**Aim of the task**
Output only the stretch of the listing that starts at the line containing "(deserialize_bytes (replicate n" and ends at the line containing "intros Hb Hn.", reproduced exactly with both ends.

---

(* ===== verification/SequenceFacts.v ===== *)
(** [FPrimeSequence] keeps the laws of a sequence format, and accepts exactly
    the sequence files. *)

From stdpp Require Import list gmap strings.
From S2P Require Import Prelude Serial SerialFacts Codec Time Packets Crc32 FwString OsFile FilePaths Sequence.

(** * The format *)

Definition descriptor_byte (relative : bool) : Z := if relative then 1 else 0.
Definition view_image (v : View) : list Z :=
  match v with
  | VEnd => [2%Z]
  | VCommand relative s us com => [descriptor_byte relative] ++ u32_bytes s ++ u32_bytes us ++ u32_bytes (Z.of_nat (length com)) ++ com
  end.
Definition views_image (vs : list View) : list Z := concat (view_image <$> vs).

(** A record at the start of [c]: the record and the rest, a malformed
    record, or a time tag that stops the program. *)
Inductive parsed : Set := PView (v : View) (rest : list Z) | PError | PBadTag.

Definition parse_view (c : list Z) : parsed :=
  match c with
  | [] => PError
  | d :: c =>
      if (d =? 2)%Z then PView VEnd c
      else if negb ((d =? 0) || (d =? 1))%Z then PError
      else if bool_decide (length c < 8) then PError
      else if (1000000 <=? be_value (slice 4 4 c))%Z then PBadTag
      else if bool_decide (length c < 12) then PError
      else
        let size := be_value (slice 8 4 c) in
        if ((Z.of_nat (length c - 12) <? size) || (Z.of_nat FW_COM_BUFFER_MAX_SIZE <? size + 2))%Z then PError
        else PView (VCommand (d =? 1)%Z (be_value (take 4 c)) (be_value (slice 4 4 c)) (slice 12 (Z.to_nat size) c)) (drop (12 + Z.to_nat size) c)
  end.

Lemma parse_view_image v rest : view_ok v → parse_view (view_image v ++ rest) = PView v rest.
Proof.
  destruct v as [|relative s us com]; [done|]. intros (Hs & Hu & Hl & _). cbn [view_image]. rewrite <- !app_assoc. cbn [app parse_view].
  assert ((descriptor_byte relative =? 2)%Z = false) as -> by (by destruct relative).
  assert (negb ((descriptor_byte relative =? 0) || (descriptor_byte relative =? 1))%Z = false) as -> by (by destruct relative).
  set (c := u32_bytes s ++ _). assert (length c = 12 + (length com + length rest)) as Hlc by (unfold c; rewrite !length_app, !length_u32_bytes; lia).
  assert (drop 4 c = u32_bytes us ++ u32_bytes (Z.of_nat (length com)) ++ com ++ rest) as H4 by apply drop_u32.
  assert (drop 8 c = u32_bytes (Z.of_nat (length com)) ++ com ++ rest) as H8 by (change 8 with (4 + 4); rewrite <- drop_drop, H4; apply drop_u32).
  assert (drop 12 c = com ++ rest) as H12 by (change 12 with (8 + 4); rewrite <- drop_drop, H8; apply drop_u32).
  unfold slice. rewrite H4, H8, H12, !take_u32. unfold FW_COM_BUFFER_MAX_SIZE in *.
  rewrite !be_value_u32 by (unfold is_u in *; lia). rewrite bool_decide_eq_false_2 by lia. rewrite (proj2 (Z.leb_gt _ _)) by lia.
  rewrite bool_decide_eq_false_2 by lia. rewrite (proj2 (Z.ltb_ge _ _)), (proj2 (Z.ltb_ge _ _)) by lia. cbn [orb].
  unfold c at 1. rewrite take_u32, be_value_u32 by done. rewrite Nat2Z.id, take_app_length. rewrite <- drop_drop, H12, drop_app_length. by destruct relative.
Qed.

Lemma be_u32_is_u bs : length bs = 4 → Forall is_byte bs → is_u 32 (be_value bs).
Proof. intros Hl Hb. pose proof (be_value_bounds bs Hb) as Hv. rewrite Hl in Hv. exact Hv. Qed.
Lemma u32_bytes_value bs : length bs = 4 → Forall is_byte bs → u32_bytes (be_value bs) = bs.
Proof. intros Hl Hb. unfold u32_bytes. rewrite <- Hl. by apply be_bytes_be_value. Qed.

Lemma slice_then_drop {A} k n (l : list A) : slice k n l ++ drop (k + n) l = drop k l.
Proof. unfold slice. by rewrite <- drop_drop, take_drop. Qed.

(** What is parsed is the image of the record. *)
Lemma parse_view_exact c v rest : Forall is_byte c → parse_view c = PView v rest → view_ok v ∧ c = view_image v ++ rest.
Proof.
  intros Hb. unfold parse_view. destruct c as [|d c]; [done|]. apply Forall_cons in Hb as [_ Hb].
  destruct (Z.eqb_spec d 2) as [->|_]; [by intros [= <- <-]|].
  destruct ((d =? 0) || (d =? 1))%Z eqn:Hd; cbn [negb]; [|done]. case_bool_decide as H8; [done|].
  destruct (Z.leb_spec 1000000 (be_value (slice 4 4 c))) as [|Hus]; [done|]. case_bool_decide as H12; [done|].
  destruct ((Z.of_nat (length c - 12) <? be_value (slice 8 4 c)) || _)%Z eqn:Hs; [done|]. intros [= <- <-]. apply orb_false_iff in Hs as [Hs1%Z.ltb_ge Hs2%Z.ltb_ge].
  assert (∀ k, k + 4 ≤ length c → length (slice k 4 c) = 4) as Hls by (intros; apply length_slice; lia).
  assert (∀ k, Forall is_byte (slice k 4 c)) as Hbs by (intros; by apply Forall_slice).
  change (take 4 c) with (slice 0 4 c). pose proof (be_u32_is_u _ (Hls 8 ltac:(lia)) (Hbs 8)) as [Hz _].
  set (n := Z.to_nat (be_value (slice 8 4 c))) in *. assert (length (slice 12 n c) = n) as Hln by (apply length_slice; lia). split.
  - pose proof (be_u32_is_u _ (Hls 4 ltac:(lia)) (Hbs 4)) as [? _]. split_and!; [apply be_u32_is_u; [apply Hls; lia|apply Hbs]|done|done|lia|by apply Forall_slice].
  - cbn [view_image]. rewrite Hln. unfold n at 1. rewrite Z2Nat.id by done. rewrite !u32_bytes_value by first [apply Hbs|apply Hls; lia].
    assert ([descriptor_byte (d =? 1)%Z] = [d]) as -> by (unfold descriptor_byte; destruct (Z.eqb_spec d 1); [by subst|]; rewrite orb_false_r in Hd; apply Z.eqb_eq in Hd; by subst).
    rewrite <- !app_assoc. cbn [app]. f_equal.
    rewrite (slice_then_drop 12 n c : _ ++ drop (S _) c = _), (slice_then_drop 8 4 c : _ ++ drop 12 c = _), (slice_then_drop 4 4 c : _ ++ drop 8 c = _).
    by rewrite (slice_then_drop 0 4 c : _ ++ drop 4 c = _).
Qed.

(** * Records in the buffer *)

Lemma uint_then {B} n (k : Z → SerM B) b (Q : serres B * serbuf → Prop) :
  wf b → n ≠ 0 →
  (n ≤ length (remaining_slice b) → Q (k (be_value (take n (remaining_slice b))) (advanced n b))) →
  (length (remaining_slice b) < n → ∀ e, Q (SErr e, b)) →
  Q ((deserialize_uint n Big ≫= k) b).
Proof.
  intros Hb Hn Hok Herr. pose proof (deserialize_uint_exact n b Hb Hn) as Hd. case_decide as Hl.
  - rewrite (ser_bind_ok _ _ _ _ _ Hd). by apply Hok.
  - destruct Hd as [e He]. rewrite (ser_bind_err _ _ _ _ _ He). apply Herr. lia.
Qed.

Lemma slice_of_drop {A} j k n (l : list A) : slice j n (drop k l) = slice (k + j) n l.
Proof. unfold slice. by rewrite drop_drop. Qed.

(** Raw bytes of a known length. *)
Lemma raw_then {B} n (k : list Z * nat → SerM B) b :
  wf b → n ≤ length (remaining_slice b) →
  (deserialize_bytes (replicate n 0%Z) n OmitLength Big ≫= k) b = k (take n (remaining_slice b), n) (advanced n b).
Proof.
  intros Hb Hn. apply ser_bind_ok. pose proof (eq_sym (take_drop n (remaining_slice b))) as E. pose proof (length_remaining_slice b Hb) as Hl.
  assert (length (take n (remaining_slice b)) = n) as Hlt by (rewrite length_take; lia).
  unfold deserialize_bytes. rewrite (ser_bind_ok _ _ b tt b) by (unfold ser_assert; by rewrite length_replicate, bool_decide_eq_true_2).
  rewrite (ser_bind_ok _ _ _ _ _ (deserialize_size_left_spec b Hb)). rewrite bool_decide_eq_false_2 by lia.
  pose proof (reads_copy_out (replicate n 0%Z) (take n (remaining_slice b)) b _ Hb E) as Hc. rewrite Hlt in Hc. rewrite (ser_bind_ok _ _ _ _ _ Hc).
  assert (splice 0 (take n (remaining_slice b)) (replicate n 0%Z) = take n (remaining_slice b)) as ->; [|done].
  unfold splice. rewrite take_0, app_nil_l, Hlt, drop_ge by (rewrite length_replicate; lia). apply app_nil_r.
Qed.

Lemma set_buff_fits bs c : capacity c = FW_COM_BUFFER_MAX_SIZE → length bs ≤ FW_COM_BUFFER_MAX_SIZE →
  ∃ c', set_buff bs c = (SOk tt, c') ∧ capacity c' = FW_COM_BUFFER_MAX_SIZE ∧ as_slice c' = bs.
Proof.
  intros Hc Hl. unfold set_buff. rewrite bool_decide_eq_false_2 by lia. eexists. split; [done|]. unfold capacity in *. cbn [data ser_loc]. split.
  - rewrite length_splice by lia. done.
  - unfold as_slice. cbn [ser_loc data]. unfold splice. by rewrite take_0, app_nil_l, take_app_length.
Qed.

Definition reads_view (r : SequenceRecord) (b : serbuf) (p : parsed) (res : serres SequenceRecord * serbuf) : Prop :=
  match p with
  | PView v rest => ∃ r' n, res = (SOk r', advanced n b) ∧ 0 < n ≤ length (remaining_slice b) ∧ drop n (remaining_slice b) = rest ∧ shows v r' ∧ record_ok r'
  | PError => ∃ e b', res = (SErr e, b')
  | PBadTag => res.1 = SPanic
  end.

---

**Reply**
  (deserialize_bytes (replicate n 0%Z) n OmitLength Big ≫= k) b = k (take n (remaining_slice b), n) (advanced n b).
Proof.
  intros Hb Hn. apply ser_bind_ok. pose proof (eq_sym (take_drop n (remaining_slice b))) as E. pose proof (length_remaining_slice b Hb) as Hl.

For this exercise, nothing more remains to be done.